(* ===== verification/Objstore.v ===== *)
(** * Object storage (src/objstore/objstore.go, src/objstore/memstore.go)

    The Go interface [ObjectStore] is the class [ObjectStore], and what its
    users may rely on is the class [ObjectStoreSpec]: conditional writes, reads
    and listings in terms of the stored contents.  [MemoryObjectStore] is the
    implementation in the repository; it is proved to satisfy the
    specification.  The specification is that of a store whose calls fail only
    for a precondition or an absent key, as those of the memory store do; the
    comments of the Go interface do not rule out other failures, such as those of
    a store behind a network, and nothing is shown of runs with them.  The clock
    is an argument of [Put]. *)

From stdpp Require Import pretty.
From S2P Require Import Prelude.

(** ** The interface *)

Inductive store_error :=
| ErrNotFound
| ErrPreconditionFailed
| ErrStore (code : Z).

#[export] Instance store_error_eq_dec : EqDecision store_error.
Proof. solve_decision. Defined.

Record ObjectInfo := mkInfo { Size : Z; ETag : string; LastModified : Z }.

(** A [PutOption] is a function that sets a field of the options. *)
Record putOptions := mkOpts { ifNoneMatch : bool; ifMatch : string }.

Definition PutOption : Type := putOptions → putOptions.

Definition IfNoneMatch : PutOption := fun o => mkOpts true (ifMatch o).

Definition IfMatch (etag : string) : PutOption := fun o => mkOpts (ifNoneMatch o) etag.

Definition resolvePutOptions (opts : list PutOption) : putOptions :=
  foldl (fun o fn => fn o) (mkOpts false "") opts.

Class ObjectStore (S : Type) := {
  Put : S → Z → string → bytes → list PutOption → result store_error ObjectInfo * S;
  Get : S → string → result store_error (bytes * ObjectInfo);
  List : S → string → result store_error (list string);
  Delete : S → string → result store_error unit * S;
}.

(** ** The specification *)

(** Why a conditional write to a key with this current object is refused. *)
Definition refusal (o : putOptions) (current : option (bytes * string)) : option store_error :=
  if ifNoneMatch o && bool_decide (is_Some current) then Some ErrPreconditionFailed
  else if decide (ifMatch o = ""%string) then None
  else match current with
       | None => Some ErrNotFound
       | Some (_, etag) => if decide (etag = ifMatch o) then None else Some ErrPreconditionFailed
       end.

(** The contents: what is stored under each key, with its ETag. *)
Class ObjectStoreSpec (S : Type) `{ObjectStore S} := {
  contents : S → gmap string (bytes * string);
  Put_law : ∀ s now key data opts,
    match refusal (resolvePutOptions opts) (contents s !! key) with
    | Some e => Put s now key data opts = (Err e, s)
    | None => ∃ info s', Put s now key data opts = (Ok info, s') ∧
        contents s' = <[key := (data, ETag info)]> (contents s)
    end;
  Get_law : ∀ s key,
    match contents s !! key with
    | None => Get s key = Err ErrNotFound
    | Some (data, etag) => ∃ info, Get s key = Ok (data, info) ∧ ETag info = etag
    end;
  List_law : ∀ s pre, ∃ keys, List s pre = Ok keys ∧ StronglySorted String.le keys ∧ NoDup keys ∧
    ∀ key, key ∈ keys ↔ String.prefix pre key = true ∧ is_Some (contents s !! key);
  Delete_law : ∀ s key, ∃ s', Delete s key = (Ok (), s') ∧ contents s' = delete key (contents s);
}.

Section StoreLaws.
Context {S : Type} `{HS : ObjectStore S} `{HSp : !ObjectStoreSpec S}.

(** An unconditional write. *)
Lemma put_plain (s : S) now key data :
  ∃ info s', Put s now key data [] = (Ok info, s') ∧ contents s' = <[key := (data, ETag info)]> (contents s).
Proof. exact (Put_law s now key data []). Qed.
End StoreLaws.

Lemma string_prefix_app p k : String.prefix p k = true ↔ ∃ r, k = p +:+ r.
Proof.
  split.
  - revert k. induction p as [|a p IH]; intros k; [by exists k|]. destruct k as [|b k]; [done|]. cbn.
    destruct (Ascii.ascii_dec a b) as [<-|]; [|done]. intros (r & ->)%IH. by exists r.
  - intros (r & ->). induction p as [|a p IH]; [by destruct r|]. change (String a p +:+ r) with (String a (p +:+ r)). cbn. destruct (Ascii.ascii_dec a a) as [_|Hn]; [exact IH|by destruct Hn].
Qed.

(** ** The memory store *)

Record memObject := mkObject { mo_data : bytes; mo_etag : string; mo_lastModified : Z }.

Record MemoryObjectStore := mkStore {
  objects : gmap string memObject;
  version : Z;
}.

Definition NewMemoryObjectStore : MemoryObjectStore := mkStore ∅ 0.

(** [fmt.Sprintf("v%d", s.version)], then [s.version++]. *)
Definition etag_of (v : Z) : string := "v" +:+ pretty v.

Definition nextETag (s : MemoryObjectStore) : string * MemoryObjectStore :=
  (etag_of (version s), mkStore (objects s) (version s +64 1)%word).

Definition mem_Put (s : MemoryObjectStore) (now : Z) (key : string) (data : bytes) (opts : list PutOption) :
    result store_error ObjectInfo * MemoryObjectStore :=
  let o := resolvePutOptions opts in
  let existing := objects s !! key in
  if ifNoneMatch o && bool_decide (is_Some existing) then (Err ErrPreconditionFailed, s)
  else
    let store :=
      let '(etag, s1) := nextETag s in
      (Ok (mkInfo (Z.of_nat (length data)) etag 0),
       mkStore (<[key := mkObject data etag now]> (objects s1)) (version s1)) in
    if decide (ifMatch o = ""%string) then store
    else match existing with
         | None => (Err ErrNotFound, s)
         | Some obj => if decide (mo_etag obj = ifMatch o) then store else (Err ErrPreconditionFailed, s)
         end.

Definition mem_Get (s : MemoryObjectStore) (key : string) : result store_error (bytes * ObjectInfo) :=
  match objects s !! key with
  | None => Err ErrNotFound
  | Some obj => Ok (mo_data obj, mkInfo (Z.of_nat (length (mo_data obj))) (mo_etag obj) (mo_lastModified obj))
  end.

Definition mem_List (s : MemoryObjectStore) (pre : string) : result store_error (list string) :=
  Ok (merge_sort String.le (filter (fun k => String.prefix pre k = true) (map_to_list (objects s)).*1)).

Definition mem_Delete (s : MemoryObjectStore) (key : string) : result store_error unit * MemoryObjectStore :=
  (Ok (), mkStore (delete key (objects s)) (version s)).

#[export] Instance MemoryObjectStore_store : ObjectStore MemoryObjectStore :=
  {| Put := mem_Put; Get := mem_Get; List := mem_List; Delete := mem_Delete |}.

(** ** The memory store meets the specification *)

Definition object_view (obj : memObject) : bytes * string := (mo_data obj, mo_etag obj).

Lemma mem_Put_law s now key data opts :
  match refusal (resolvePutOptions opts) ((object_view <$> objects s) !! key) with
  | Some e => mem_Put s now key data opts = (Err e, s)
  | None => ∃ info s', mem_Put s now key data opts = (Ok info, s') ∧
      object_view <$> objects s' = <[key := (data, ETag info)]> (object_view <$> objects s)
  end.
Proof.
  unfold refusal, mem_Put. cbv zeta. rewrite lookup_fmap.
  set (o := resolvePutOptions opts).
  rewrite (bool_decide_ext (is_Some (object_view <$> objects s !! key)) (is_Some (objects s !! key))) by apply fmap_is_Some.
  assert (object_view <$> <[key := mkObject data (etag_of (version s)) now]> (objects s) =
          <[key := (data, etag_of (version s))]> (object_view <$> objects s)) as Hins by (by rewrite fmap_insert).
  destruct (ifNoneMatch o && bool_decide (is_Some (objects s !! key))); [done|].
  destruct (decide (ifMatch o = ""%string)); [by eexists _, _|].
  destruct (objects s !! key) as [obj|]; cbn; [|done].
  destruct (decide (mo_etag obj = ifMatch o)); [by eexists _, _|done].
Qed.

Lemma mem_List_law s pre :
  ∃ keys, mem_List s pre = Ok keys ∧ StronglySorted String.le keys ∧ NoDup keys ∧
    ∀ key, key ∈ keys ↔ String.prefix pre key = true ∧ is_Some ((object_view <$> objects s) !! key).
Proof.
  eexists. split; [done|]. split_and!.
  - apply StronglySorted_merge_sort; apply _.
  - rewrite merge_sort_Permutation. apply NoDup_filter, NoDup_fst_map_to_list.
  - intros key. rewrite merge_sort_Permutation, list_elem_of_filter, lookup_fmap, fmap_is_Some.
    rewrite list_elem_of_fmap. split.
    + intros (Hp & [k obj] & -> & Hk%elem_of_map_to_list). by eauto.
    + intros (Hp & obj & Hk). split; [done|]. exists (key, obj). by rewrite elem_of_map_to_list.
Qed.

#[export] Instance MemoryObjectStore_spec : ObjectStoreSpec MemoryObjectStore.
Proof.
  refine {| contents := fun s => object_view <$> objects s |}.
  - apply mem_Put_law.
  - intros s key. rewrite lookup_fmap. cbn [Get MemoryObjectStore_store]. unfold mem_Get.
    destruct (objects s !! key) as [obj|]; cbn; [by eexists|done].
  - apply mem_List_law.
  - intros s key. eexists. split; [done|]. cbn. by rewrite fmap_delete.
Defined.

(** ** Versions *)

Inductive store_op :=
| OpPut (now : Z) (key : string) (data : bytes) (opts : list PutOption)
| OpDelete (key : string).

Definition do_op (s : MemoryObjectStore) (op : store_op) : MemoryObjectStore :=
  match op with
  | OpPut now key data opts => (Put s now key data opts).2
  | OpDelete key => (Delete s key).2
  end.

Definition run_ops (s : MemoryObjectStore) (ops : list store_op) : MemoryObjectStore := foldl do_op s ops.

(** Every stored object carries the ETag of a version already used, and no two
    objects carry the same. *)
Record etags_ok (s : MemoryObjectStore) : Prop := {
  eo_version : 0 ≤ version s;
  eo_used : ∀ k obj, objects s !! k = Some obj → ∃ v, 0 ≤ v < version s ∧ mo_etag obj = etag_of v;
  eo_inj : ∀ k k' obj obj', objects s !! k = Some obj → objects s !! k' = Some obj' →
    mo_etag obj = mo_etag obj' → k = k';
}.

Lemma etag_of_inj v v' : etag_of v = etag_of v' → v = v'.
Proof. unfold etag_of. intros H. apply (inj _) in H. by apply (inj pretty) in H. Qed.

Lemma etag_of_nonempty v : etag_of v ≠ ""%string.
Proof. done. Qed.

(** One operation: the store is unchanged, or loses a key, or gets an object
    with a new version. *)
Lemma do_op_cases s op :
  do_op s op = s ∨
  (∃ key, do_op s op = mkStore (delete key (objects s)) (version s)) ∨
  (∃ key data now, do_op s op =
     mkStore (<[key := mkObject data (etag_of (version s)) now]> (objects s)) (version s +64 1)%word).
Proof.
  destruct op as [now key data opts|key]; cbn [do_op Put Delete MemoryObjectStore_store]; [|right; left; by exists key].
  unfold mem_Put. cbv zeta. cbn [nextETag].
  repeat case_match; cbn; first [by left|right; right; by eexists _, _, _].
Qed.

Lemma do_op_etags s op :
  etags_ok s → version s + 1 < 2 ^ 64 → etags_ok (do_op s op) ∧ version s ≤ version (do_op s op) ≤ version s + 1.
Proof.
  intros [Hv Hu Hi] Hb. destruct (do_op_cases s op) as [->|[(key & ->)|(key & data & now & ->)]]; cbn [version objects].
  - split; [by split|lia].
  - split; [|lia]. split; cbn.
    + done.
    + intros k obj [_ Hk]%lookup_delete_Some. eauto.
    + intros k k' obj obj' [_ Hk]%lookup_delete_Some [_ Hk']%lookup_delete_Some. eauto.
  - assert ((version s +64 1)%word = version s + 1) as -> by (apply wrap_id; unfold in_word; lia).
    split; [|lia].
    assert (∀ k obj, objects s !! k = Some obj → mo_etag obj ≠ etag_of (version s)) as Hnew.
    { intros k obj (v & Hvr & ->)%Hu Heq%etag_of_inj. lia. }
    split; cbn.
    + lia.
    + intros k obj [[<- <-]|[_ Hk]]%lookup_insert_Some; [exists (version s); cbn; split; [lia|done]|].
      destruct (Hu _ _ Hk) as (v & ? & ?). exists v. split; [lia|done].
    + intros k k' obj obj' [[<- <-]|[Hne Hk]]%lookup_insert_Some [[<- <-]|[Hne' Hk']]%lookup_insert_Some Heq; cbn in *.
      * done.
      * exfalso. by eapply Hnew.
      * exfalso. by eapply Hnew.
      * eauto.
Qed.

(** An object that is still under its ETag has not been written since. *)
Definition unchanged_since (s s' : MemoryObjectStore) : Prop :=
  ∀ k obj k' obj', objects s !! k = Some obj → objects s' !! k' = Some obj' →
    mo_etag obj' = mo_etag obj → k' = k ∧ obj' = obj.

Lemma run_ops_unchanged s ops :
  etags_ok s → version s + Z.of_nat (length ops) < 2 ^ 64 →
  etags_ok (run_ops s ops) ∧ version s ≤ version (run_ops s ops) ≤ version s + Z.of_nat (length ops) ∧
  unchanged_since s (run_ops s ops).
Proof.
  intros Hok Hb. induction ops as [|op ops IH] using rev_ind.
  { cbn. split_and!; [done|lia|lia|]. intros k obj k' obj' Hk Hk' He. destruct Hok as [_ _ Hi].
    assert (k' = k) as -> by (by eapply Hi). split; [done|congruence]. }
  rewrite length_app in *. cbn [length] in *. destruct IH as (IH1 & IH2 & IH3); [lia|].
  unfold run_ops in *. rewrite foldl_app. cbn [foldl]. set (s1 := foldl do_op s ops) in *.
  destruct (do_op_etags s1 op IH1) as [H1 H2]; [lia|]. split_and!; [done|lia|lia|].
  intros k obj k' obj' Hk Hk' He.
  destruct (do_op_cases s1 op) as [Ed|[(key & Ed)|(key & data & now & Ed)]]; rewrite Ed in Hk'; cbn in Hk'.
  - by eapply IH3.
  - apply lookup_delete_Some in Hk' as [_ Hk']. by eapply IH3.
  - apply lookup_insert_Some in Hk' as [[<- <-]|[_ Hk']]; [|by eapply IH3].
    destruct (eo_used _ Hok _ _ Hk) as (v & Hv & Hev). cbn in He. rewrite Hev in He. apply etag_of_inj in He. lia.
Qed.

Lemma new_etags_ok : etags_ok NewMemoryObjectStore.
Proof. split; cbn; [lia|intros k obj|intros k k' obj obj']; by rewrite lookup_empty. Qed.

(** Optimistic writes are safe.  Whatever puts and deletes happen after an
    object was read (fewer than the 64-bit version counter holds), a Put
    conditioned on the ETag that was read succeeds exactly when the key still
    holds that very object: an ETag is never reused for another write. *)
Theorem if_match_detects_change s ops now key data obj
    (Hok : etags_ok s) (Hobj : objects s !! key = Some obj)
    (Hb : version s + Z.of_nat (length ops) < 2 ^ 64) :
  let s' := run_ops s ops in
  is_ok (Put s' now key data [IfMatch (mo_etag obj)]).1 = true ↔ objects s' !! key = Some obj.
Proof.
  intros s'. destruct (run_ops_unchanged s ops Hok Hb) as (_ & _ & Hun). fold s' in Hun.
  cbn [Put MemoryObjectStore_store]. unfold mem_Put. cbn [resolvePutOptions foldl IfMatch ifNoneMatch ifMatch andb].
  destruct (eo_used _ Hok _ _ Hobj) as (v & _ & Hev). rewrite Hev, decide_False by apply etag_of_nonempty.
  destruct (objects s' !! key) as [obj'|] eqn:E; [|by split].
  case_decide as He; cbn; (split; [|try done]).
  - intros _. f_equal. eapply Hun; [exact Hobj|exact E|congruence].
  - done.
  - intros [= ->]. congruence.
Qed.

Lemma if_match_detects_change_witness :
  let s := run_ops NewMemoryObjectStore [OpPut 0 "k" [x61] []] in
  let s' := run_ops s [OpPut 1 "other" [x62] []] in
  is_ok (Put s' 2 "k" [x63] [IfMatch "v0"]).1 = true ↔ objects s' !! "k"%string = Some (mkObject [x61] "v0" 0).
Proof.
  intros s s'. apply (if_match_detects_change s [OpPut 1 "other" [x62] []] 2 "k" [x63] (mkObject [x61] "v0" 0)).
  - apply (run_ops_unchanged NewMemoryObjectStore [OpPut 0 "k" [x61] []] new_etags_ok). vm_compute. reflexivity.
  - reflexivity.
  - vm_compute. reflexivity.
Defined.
┄┄┄┄┄┄┄┄┄┄
• _Work to be completed_:
Only one stretch of the data above is needed. Restate it word for word, from the line containing "rewrite (bool_decide_ext (is_Some" through the line containing "destruct (decide (ifMatch", both ends included.

• _Answer to this problem_:
  rewrite (bool_decide_ext (is_Some (object_view <$> objects s !! key)) (is_Some (objects s !! key))) by apply fmap_is_Some.
  assert (object_view <$> <[key := mkObject data (etag_of (version s)) now]> (objects s) =
          <[key := (data, etag_of (version s))]> (object_view <$> objects s)) as Hins by (by rewrite fmap_insert).
  destruct (ifNoneMatch o && bool_decide (is_Some (objects s !! key))); [done|].
  destruct (decide (ifMatch o = ""%string)); [by eexists _, _|].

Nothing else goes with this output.